There are early mentions of Irish brewers brewing the style, for example a David Sherlock on Glover's Alley, a table beer brewer, had 'commenced the brewing of Porter, Ale, Pale Butt and 30s[hilling] Beer' according to The Dublin Evening Post from the 5th of January 1797 and in Saunder's News-Letter on the 9th of November 1799 Thomas Fullam advertised himself as a 'Pale Butt, Ale and Table Beer Brewer' on Constitution Hill in Dublin. (Pale Butt was his dearest beer of the three, which is worth keeping in mind for later.)  In The Hibernian Journal on the 21st of September 1805 William Robinson of 110 The Coombe in Dublin was advertising his ‘Pale Butt, Porter, & Small Beer Brewery’ while in Saunders's News-Letter on the 4th of July 1808 Andrew Maziere of James’s Street also in Dublin was advertising ‘Porter, Pale Butt, and Table Beer.’ An advertisement in Saunders's News-Letter on the 5th of April 1813 for beers from the Castlebellingham brewery mentions ‘strong ale and pale butt’ (in later advertisements table beer is also listed) and in The Tipperary Free Press on the 3rd of January 1829 Greer & Murphy of The Clonmel Brewery were listing double strong ale, pale butt, ale, porter and table beer all as separate products. Where prices are mentioned, pale butt is generally on the cheaper side of things with the odd exception, such as the early mention by Thomas Fullam above.
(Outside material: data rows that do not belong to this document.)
(** * bioedn: the file conversion service [server/python/convert_files.py]

    A shallow embedding of the conversion pipeline (archive extraction,
    per-entry dispatch on the file suffix, FASTQ quality filter, generic
    format prober, cleanup) as functions over an explicit world: the
    directory tree, the files written through an output handle, the logger
    and standard output.  Python exceptions are values of [Exn]; every
    function of the source is a computation [M A] that returns a value or
    raises.

    Outside the repository, and therefore parameters of the development
    (record [Env]): Biopython's [SeqIO.parse], [tarfile], [gzip], the [date]
    command and the rendering of a float with one decimal.

    Modelling conventions:
    - [SeqIO.parse] is an iterator: it yields records and may then raise.
      [Parsed] keeps both, so a loop that writes while it reads has written
      the records that came before the exception.
    - the mean quality [sum / len] is the exact rational.  Python rounds the
      quotient to the nearest double and compares it exactly with the
      integer threshold; the two comparisons agree unless a record has more
      than 2^53 / threshold scores.
    - opening the output file and writing text to it do not fail, and
      nothing is refused for lack of permission.
    - [SeqIO.write(record, handle, "fasta")] refuses a record it cannot
      render, such as a GenBank record without sequence data
      ([SeqIO_write_error]).  The FASTQ and FASTA parsers yield no such
      record; the refusal is modelled where the records come from a trial
      parse of the prober, and there the exception is caught.
    - files written through an output handle are kept apart from the
      directory tree ([outs] and [fs]); the output path is assumed not to
      name an extracted entry.
    - a file is known by the spelling of its path, and there are no
      symbolic links.  Two spellings of one location ([d/out] and
      [./d/out], a relative and an absolute path) are two keys, so a
      statement that rests on a path lying outside a directory asks for
      canonical paths ([canonical]): absolute, without empty, [.] or [..]
      components.
    - [str.lower] is modelled on ASCII letters.  Python also lowers letters
      outside ASCII (U+212A becomes [k]), so a statement that rests on a
      path having none of the suffixes asks for an ASCII path ([is_ascii]). *)

From Stdlib Require Import ZArith QArith Bool List String Ascii DecimalString Lia.
From stdpp Require Import gmap strings.
Import ListNotations.

Local Open Scope string_scope.

(** ** Strings and paths *)

Definition ascii_lower (c : ascii) : ascii :=
  let n := nat_of_ascii c in
  if ((65 <=? n) && (n <=? 90))%nat then ascii_of_nat (n + 32) else c.

(** [str.lower()] *)
Fixpoint lower (s : string) : string :=
  match s with
  | EmptyString => EmptyString
  | String c s' => String (ascii_lower c) (lower s')
  end.

(** [s.endswith(suf)]: some tail of [s] is [suf]. *)
Fixpoint endswith (s suf : string) : bool :=
  String.eqb s suf ||
  match s with
  | EmptyString => false
  | String _ s' => endswith s' suf
  end.

(** [s.endswith((suf1, suf2, ...))] *)
Definition endswith_any (s : string) (sufs : list string) : bool :=
  existsb (endswith s) sufs.

Definition startswith (s pre : string) : bool := String.prefix pre s.

(** [os.path.join(a, b)] for two components. *)
Definition path_join (a b : string) : string :=
  if startswith b "/" then b
  else if String.eqb a "" || endswith a "/" then a ++ b
  else a ++ "/" ++ b.

(** [os.path.basename(p)]: what follows the last slash. *)
Fixpoint basename (p : string) : string :=
  match p with
  | EmptyString => EmptyString
  | String c p' =>
      if existsb (Ascii.eqb "/"%char) (list_ascii_of_string p') then basename p'
      else if Ascii.eqb c "/"%char then p' else p
  end.

(** Drop the slashes at the end of [p], unless [p] is made of slashes only. *)
Fixpoint rstrip_slash (p : string) : string :=
  match p with
  | EmptyString => EmptyString
  | String c p' =>
      if forallb (Ascii.eqb "/"%char) (list_ascii_of_string p') && negb (Ascii.eqb c "/"%char)
      then String c EmptyString
      else String c (rstrip_slash p')
  end.

(** [os.path.dirname(p)]: what precedes the last slash, without its
    trailing slashes unless it is the root. *)
Definition dirname (p : string) : string :=
  let n := String.length p - String.length (basename p) in
  let head := substring 0 n p in
  if forallb (Ascii.eqb "/"%char) (list_ascii_of_string head) then head
  else rstrip_slash head.

(** ** Records, exceptions, the world *)

Inductive Format := fastq | fasta | genbank | embl | swiss.
(** C9.  The caller's identifier reaches the resolution only through its
    database name.  Two identifiers of the same database for which the
    service gives the same response resolve to the same [TableMetadata] and
    the same dictionaries, whatever their table and branch components; the
    branch key is written exactly when the identifier built from the database
    name and the name in the response carries a branch, with that branch. *)
Theorem branch_injection_from_response ida idb σ d s :
  Identifier.get_database_name ida = Identifier.get_database_name idb ->
  remote_get_table (api self) ida (remote σ) = (Return d, s) ->
  remote_get_table (api self) idb (remote σ) = (Return d, s) ->
  exists tm σa σb,
    load_table_metadata PATH BRANCH Identifier_create self ida σ = (Return tm, σa)
    /\ load_table_metadata PATH BRANCH Identifier_create self idb σ = (Return tm, σb)
    /\ heap σa = heap σb
    /\ deref σa (options (schema tm))
       = match Identifier.get_branch_name
                 (Identifier_create (Identifier.get_database_name ida) (td_name d)) with
         | Some b =>
             <[BRANCH := b]>
               (apply_audit (td_audit d) (<[PATH := td_path d]> (sd_options (td_schema d))))
         | None =>
             apply_audit (td_audit d) (<[PATH := td_path d]> (sd_options (td_schema d)))
         end.
Proof.
  intros Hdb Ha Hb.
  eexists _, _, _. split; [by apply load_table_metadata_run|].
  split; [by apply load_table_metadata_run|].
  unfold loaded_store. simpl. rewrite Hdb. split; [done|].
  unfold deref. simpl. by rewrite lookup_insert_eq.
Qed.

End Idempotence.

(** An instance: table [db.t] resolved twice against a service that does not
    change. *)
Lemma load_table_metadata_twice_witness :
  exists tm1 σ1 tm2 σ2,
    load_table_metadata "path" "branch" Examples.create_plain
      (Examples.catalog (Examples.table_t {["bucket" := "4"]} [("owner", "alice")]) None PyNone)
      (Identifier.mk "db" "t" None) Examples.empty_store
    = (Return tm1, σ1)
    /\ load_table_metadata "path" "branch" Examples.create_plain
         (Examples.catalog (Examples.table_t {["bucket" := "4"]} [("owner", "alice")]) None PyNone)
         (Identifier.mk "db" "t" None) σ1
       = (Return tm2, σ2)
    /\ view σ2 tm1 = view σ2 tm2
    /\ view σ2 tm1 = view σ1 tm1.
Proof.
  exact (load_table_metadata_twice "path" "branch" Examples.create_plain
           (Examples.catalog (Examples.table_t {["bucket" := "4"]} [("owner", "alice")])
              None PyNone)
           (Identifier.mk "db" "t" None) Examples.empty_store
           (Examples.table_t {["bucket" := "4"]} [("owner", "alice")]) tt tt
           eq_refl eq_refl).
Defined.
By 1835 Thomas Cherry of King Street Brewery in Waterford and Creywell brewery in New Ross was advertising what looks like a hierarchy of brewings as ‘XX and X ale, and Pale Butt’ (with ‘Beer’ tagged on to the end of the line up in later advertisements) in The Wexford Conservative of the 23rd of December 1835, and a list of beers for sale in The Drogheda Conservative Journal on the 31st of March 1838 lists pale butt, plain ale, X ale and XX ale in ascending order of price, with all but the pale butt listed as from Cairnes’ brewery in Drogheda, although they were brewing such a product in the previous decade so it may have been theirs too.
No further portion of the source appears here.